START MATERIALS PROVIDED
(** The bets of the hands, when they stay below [2^53]. *)
Lemma wager_exact baseBet hands w :
  0 < baseBet -> 0 <= w -> Forall (fun h => 0 <= betMult h) hands ->
  w + baseBet * zsum betMult hands <= 2 ^ 53 ->
  wager_from baseBet w hands = w + baseBet * zsum betMult hands.
Proof.
  intros Hb. revert w. induction hands as [|h hands IH]; intros w Hw Hf Hs.
  - rewrite zsum_nil. cbn. lia.
  - apply Forall_cons in Hf as [Hh Hf]. rewrite zsum_cons in *.
    assert (0 <= zsum betMult hands) by (apply zsum_nonneg; by apply Forall_forall).
    assert (0 <= baseBet * betMult h) by nia. assert (0 <= baseBet * zsum betMult hands) by nia.
    cbn [wager_from foldl]. rewrite js_mul_exact, js_add_exact by lia.
    fold (wager_from baseBet (w + baseBet * betMult h) hands). rewrite IH by (done || lia). lia.
Qed.

(** The hands on the table are shown exactly once and in order: finished
    hands, the hand in play (the last one when all are finished), and the hands
    that wait, with their bets; and the wager is the sum of the bets of the hands
    and the side bets, as long as it is a safe integer. *)
Theorem blackjack_hands_shown (gameType : string) (parsed : BlackjackParsedState) (s : UI) before hand after :
  bj_hands parsed = before ++ hand :: after ->
  len before = Z.min (activeHandIndex parsed) (len (bj_hands parsed) - 1) ->
  0 <= activeHandIndex parsed -> bj_stage parsed <> 0 ->
  initPlayerCards parsed <> (0xff, (initPlayerCards parsed).2) ->
  initPlayerCards parsed <> ((initPlayerCards parsed).1, 0xff) ->
  0 < u_bet (common s) ->
  Forall (fun h => 0 <= betMult h) (bj_hands parsed) ->
  Forall (fun b => 0 <= b) [sideBet21Plus3 parsed; sideBetLuckyLadies parsed; sideBetPerfectPairs parsed;
                            sideBetBustIt parsed; sideBetRoyalMatch parsed] ->
  let total := u_bet (common s) * zsum betMult (bj_hands parsed) + sideBet21Plus3 parsed
    + sideBetLuckyLadies parsed + sideBetPerfectPairs parsed + sideBetBustIt parsed + sideBetRoyalMatch parsed in
  total <= 2 ^ 53 ->
  let s' := showBlackjack gameType parsed s in
  (sh_cards ∘ ch_hand <$> completedHands (blackjack s')) ++ [u_playerCards (common s')]
    ++ (sh_cards <$> blackjackStack (blackjack s'))
    = (fun h => decodeCard <$> bh_cards h) <$> bj_hands parsed
  /\ u_playerCards (common s') = decodeCard <$> bh_cards hand
  /\ u_sessionWager (common s') = total.
Proof.
  intros E Hk Ha Hst Hi1 Hi2 Hb Hm Hsides total Ht s'. subst s' total.
  repeat (apply Forall_cons in Hsides as [? Hsides]).
  assert (Hz : 0 <= zsum betMult (bj_hands parsed)) by (apply zsum_nonneg; by apply Forall_forall).
  assert (Hbz : 0 <= u_bet (common s) * zsum betMult (bj_hands parsed)) by nia.
  unfold showBlackjack.
  cbn [common blackjack set_blackjack set_common completedHands blackjackStack u_playerCards u_sessionWager].
  rewrite (proj2 (Z.eqb_neq (u_bet _) 0)), (proj2 (Z.eqb_neq (bj_stage _) 0)) by lia.
  assert (Hp : ((initPlayerCards parsed).1 =? 0xff) = false /\ ((initPlayerCards parsed).2 =? 0xff) = false).
  { destruct (initPlayerCards parsed) as [p1 p2]. cbn in *. split; apply Z.eqb_neq; congruence. }
  destruct Hp as [-> ->]. cbn [orb].
  rewrite E in Hk |- *. rewrite (viewHands_split _ _ before hand after Ha Hk).
  cbn [hv_pCards hv_pendingStack hv_finishedHands hv_mainWagered].
  rewrite <- E. split_and!; [|done|].
  - rewrite E, fmap_app, <- !list_fmap_compose. done.
  - rewrite wager_exact by (done || lia). 
    rewrite (js_add_exact _ (sideBet21Plus3 parsed)), (js_add_exact _ (sideBetLuckyLadies parsed)),
      (js_add_exact _ (sideBetPerfectPairs parsed)), (js_add_exact _ (sideBetBustIt parsed)),
      (js_add_exact _ (sideBetRoyalMatch parsed)) by lia. lia.
Qed.

(** ** Refreshing *)

Lemma to_number_pos n : 0 < n -> 0 < to_number n.
Proof.
  intros Hn. destruct (decide (Z.abs n <= 2 ^ 53)) as [H|H]; [by rewrite to_number_exact|].
  pose proof (to_number_error n ltac:(lia)) as He. rewrite (Z.abs_eq n) in He by lia.
  pose proof (Z.log2_spec n Hn). pose proof (Z.log2_nonneg n).
  assert (2 ^ (Z.log2 n - 52) <= 2 ^ Z.log2 n) by (apply Z.pow_le_mono_r; lia). lia.
Qed.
END MATERIALS PROVIDED
YOUR OBJECTIVE: The required output is the complete set of records, reproduced exactly.

RESULT OF THIS TASK:
(** The bets of the hands, when they stay below [2^53]. *)
Lemma wager_exact baseBet hands w :
  0 < baseBet -> 0 <= w -> Forall (fun h => 0 <= betMult h) hands ->
  w + baseBet * zsum betMult hands <= 2 ^ 53 ->
  wager_from baseBet w hands = w + baseBet * zsum betMult hands.
Proof.
  intros Hb. revert w. induction hands as [|h hands IH]; intros w Hw Hf Hs.
  - rewrite zsum_nil. cbn. lia.
  - apply Forall_cons in Hf as [Hh Hf]. rewrite zsum_cons in *.
    assert (0 <= zsum betMult hands) by (apply zsum_nonneg; by apply Forall_forall).
    assert (0 <= baseBet * betMult h) by nia. assert (0 <= baseBet * zsum betMult hands) by nia.
    cbn [wager_from foldl]. rewrite js_mul_exact, js_add_exact by lia.
    fold (wager_from baseBet (w + baseBet * betMult h) hands). rewrite IH by (done || lia). lia.
Qed.

(** The hands on the table are shown exactly once and in order: finished
    hands, the hand in play (the last one when all are finished), and the hands
    that wait, with their bets; and the wager is the sum of the bets of the hands
    and the side bets, as long as it is a safe integer. *)
Theorem blackjack_hands_shown (gameType : string) (parsed : BlackjackParsedState) (s : UI) before hand after :
  bj_hands parsed = before ++ hand :: after ->
  len before = Z.min (activeHandIndex parsed) (len (bj_hands parsed) - 1) ->
  0 <= activeHandIndex parsed -> bj_stage parsed <> 0 ->
  initPlayerCards parsed <> (0xff, (initPlayerCards parsed).2) ->
  initPlayerCards parsed <> ((initPlayerCards parsed).1, 0xff) ->
  0 < u_bet (common s) ->
  Forall (fun h => 0 <= betMult h) (bj_hands parsed) ->
  Forall (fun b => 0 <= b) [sideBet21Plus3 parsed; sideBetLuckyLadies parsed; sideBetPerfectPairs parsed;
                            sideBetBustIt parsed; sideBetRoyalMatch parsed] ->
  let total := u_bet (common s) * zsum betMult (bj_hands parsed) + sideBet21Plus3 parsed
    + sideBetLuckyLadies parsed + sideBetPerfectPairs parsed + sideBetBustIt parsed + sideBetRoyalMatch parsed in
  total <= 2 ^ 53 ->
  let s' := showBlackjack gameType parsed s in
  (sh_cards ∘ ch_hand <$> completedHands (blackjack s')) ++ [u_playerCards (common s')]
    ++ (sh_cards <$> blackjackStack (blackjack s'))
    = (fun h => decodeCard <$> bh_cards h) <$> bj_hands parsed
  /\ u_playerCards (common s') = decodeCard <$> bh_cards hand
  /\ u_sessionWager (common s') = total.
Proof.
  intros E Hk Ha Hst Hi1 Hi2 Hb Hm Hsides total Ht s'. subst s' total.
  repeat (apply Forall_cons in Hsides as [? Hsides]).
  assert (Hz : 0 <= zsum betMult (bj_hands parsed)) by (apply zsum_nonneg; by apply Forall_forall).
  assert (Hbz : 0 <= u_bet (common s) * zsum betMult (bj_hands parsed)) by nia.
  unfold showBlackjack.
  cbn [common blackjack set_blackjack set_common completedHands blackjackStack u_playerCards u_sessionWager].
  rewrite (proj2 (Z.eqb_neq (u_bet _) 0)), (proj2 (Z.eqb_neq (bj_stage _) 0)) by lia.
  assert (Hp : ((initPlayerCards parsed).1 =? 0xff) = false /\ ((initPlayerCards parsed).2 =? 0xff) = false).
  { destruct (initPlayerCards parsed) as [p1 p2]. cbn in *. split; apply Z.eqb_neq; congruence. }
  destruct Hp as [-> ->]. cbn [orb].
  rewrite E in Hk |- *. rewrite (viewHands_split _ _ before hand after Ha Hk).
  cbn [hv_pCards hv_pendingStack hv_finishedHands hv_mainWagered].
  rewrite <- E. split_and!; [|done|].
  - rewrite E, fmap_app, <- !list_fmap_compose. done.
  - rewrite wager_exact by (done || lia). 
    rewrite (js_add_exact _ (sideBet21Plus3 parsed)), (js_add_exact _ (sideBetLuckyLadies parsed)),
      (js_add_exact _ (sideBetPerfectPairs parsed)), (js_add_exact _ (sideBetBustIt parsed)),
      (js_add_exact _ (sideBetRoyalMatch parsed)) by lia. lia.
Qed.

(** ** Refreshing *)

Lemma to_number_pos n : 0 < n -> 0 < to_number n.
Proof.
  intros Hn. destruct (decide (Z.abs n <= 2 ^ 53)) as [H|H]; [by rewrite to_number_exact|].
  pose proof (to_number_error n ltac:(lia)) as He. rewrite (Z.abs_eq n) in He by lia.
  pose proof (Z.log2_spec n Hn). pose proof (Z.log2_nonneg n).
  assert (2 ^ (Z.log2 n - 52) <= 2 ^ Z.log2 n) by (apply Z.pow_le_mono_r; lia). lia.
Qed.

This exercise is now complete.